API X11 Wayland Notes
linuxGetEnvInfo() ✅ Returns env info ✅ Returns env info Can be called before start(). Returns null on non-Linux. Includes displayProtocol, compositorType, hasInputDeviceAccess (always true on X11), isRoot
writeToClipboard() Returns false Returns false Blocked at JS layer. Use host app's clipboard API.
readFromClipboard() Returns null Returns null Blocked at JS layer. Use host app's clipboard API.
enableClipboard() / disableClipboard() No effect No effect Clipboard fallback not implemented on Linux
setClipboardMode() No effect No effect Clipboard fallback not implemented on Linux
setFineTunedList() No effect No effect Windows only
setGlobalFilterMode() ✅ Works ⚠️ Ineffective programName is always empty on Wayland, so program-based filtering cannot match
programName in events ✅ Via WM_CLASS Always "" Wayland security model restriction
startTop/startBottom/endTop/endBottom Always -99999 Always -99999 Selection bounding rectangles not available. Check against INVALID_COORDINATE.
posLevel MOUSE_SINGLE or MOUSE_DUAL MOUSE_SINGLE or MOUSE_DUAL Wayland drag can achieve MOUSE_DUAL when compositor provides accurate positions at both mouse-down and mouse-up. Never reaches SEL_FULL on Linux.
mousePosStart / mousePosEnd ✅ Screen coordinates Compositor-dependent May be -99999 when unavailable. See compositor compatibility table and Coordinate Systems.

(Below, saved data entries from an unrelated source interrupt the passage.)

(** * Kobold-Swap: discovery, config synthesis and process supervision

    A shallow embedding of [kobold-swap.py] and the properties of its
    discovery -> synthesis -> supervision pipeline.

    Conventions of the embedding.
    - Python [str] values are [string]s; file names are taken to be ASCII.
    - A [pathlib.Path] is the list of its components.
    - A Python [dict] is an association list in insertion order (the
      program dumps it with [sort_keys=False], so the order is observable).
    - The file system seen by the program is a finite map from the path
      strings the program uses to the objects found there.
    - Effects (printing, file system, child process, exceptions) are threaded
      through a state-and-exception monad [M] over a [world]; what the
      operating system decides (whether a write fails, when the child exits,
      when the user interrupts) is read from the world.
    - In the pipeline standard output accepts every line, [stat] fails by
      absence only and interrupts arrive during the blocking wait only; the
      part on the functions called on their own lifts the three. *)

From Stdlib Require Import ZArith Ascii String List Lia Bool.
From stdpp Require Import base option list strings gmap.

Import ListNotations.
Set Warnings "-register-all".
Local Open Scope string_scope.
Local Open Scope list_scope.

(** ** Strings *)

Module Str.

(** The line feed produced by the escape [\n] of a Python literal. *)
Definition nl : string := String (ascii_of_nat 10) EmptyString.

(** [s.endswith(suf)] *)
Fixpoint endswith (s suf : string) : bool :=
  if String.eqb s suf then true
  else match s with
       | EmptyString => false
       | String _ s' => endswith s' suf
       end.

(** [s.rfind(c)] for a one-character [c]; [None] stands for [-1]. *)
Fixpoint rfind (s : string) (c : ascii) : option nat :=
  match s with
  | EmptyString => None
  | String a s' =>
      match rfind s' c with
      | Some i => Some (S i)
      | None => if Ascii.eqb a c then Some 0 else None
      end
  end.

(** [s[:i]] *)
Definition slice_to (s : string) (i : nat) : string := substring 0 i s.

(** ASCII case folding, as used to match names on a case-insensitive
    platform. *)
Definition lower_ascii (a : ascii) : ascii :=
  let n := nat_of_ascii a in
  if (65 <=? n)%nat && (n <=? 90)%nat then ascii_of_nat (n + 32) else a.

Fixpoint lower (s : string) : string :=
  match s with
  | EmptyString => EmptyString
  | String a s' => String (lower_ascii a) (lower s')
  end.

(** [s.startswith(p)] *)
Fixpoint startswith (s p : string) {struct p} : bool :=
  match p with
  | EmptyString => true
  | String a p' =>
      match s with
      | EmptyString => false
      | String b s' => Ascii.eqb a b && startswith s' p'
      end
  end.

(** [needle in s] *)
Fixpoint contains (s needle : string) : bool :=
  if startswith s needle then true
  else match s with
       | EmptyString => false
       | String _ s' => contains s' needle
       end.

(** Number of (possibly overlapping) positions of [s] at which [needle]
    starts. *)
Fixpoint occurrences (s needle : string) : nat :=
  (if startswith s needle then 1 else 0) +
  match s with
  | EmptyString => 0
  | String _ s' => occurrences s' needle
  end.

End Str.

(** ** Paths ([pathlib]) *)

Definition Path := list string.

(** [PurePath.name]: the final component. *)
Definition Path_name (p : Path) : string := List.last p EmptyString.

(** [PurePath.stem] (CPython 3.8 to 3.13):
    [i = name.rfind('.'); name[:i] if 0 < i < len(name) - 1 else name]. *)
Definition Path_stem (p : Path) : string :=
  let name := Path_name p in
  match Str.rfind name "."%char with
  | Some i =>
      if (0 <? i)%nat && (i <? String.length name - 1)%nat
      then Str.slice_to name i
      else name
  | None => name
  end.

(** [p / child] *)
Definition Path_div (p : Path) (child : string) : Path := p ++ [child].

(** ** File system *)

(** What a directory listing shows of an entry: its name and whether it is a
    regular file or a subdirectory (with its own listing).  File contents
    inside [configs] are never read by the program. *)
Inductive dirent : Type :=
| DFile (name : string)
| DDir (name : string) (children : list dirent).

Definition dirent_name (e : dirent) : string :=
  match e with
  | DFile n => n
  | DDir n _ => n
  end.

Definition dirent_is_file (e : dirent) : bool :=
  match e with
  | DFile _ => true
  | DDir _ _ => false
  end.

(** What is found at a path: a regular file with its bytes, or a directory
    with its entries in the order the operating system enumerates them. *)
Inductive fs_object : Type :=
| RegularFile (content : string)
| Directory (entries : list dirent).

(** ** Python dictionaries (insertion ordered) *)

Definition dict (V : Type) : Type := list (string * V).

(** [d[k] = v]: an existing key keeps its position, a new key goes last. *)
Fixpoint dict_setitem {V : Type} (d : dict V) (k : string) (v : V) : dict V :=
  match d with
  | [] => [(k, v)]
  | (k', v') :: d' =>
      if String.eqb k' k then (k', v) :: d'
      else (k', v') :: dict_setitem d' k v
  end.

(** [d.update(e)] *)
Definition dict_update {V : Type} (d e : dict V) : dict V :=
  fold_left (fun acc kv => dict_setitem acc (fst kv) (snd kv)) e d.

Definition dict_keys {V : Type} (d : dict V) : list string := map fst d.

Fixpoint dict_get {V : Type} (d : dict V) (k : string) : option V :=
  match d with
  | [] => None
  | (k', v) :: d' => if String.eqb k' k then Some v else dict_get d' k
  end.

(** The three levels of the generated document. *)
Definition entry_dict : Type := dict string.
Definition models_dict : Type := dict entry_dict.
Definition config_dict : Type := dict models_dict.

(** ** Pure part of the program *)

(** [extract_filename(file_path)] *)
Definition extract_filename (file_path : Path) : string := Path_stem file_path.

Definition cmd_prefix : string :=
  "kcpp-extracted/koboldcpp-launcher --config configs/".
Definition cmd_middle : string :=
  ".kcpps --port ${PORT} --hordemodelname ".

(** The f-string of [generate_config_entry]; [${{PORT}}] in an f-string is
    the text [${PORT}]. *)
Definition cmd_of (filename : string) : string :=
  cmd_prefix ++ filename ++ cmd_middle ++ filename.

Definition key_of (filename : string) : string := "koboldcpp/" ++ filename.

Definition entry_of (filename : string) : entry_dict :=
  [("cmd", cmd_of filename); ("checkEndpoint", "/ping")].

(** [generate_config_entry(filename)] *)
Definition generate_config_entry (filename : string) : models_dict :=
  [(key_of filename, entry_of filename)].

(** The loop of [generate_config_yaml] that fills [models]. *)
Definition build_models (kcpps_files : list Path) : models_dict :=
  fold_left
    (fun models kcpps_file =>
       let filename := extract_filename kcpps_file in
       let entry := generate_config_entry filename in
       dict_update models entry)
    kcpps_files [].

(** [config = {"models": models}] *)
Definition build_config (kcpps_files : list Path) : config_dict :=
  [("models", build_models kcpps_files)].

(** ** The world the program runs in *)

(** The argument of [SystemExit]. *)
Inductive exit_arg : Type :=
| ExitNone
| ExitInt (n : Z)
| ExitStr (s : string).

(** The exceptions of the program.  [PyError msg] stands for an instance of
    any subclass of [Exception] ([OSError], [UnicodeError], [YAMLError], ...)
    whose [str()] is [msg]; [SystemExit] and [KeyboardInterrupt] derive from
    [BaseException] only. *)
Inductive exn : Type :=
| SystemExit (code : exit_arg)
| KeyboardInterrupt
| PyError (msg : string).

Definition is_Exception (e : exn) : bool :=
  match e with
  | PyError _ => true
  | SystemExit _ | KeyboardInterrupt => false
  end.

Hint for Electron Applications

When using selection-hook in an Electron application on Wayland, it is recommended to run Electron in XWayland mode by adding the --ozone-platform=x11 command line flag. This is because Electron itself has significant limitations under native Wayland:

  • BrowserWindow.setPosition() / setBounds() — Not functional on Wayland. The Wayland protocol prohibits programmatically changing global window coordinates.
  • BrowserWindow.getPosition() / getBounds() — Returns [0, 0] / {x: 0, y: 0, ...} on Wayland, as global window coordinates cannot be introspected.

These Electron-level restrictions make it difficult to implement features like positioning popup windows near selected text. Running under XWayland avoids these issues and also gives selection-hook accurate cursor coordinates via XQueryPointer.

Important: app.commandLine.appendSwitch('ozone-platform', 'x11') does NOT work — ozone platform initialization occurs in Chromium's early startup, before the application JavaScript entry point executes. You must set this flag externally.

Option 1 — Command line argument (recommended):

your-electron-app --ozone-platform=x11

Option 2 — Wrapper script or .desktop file:

# In your .desktop file
Exec=your-electron-app --ozone-platform=x11 %U

Option 3 — Environment variable (Electron < 38 only):

ELECTRON_OZONE_PLATFORM_HINT=x11 your-electron-app

Note: Starting from Electron 38, the default --ozone-platform value is auto, meaning Electron will run as a native Wayland app in Wayland sessions. The ELECTRON_OZONE_PLATFORM_HINT environment variable has been removed in Electron 38 and will be ignored in Electron 39+. Use the --ozone-platform=x11 command line flag instead.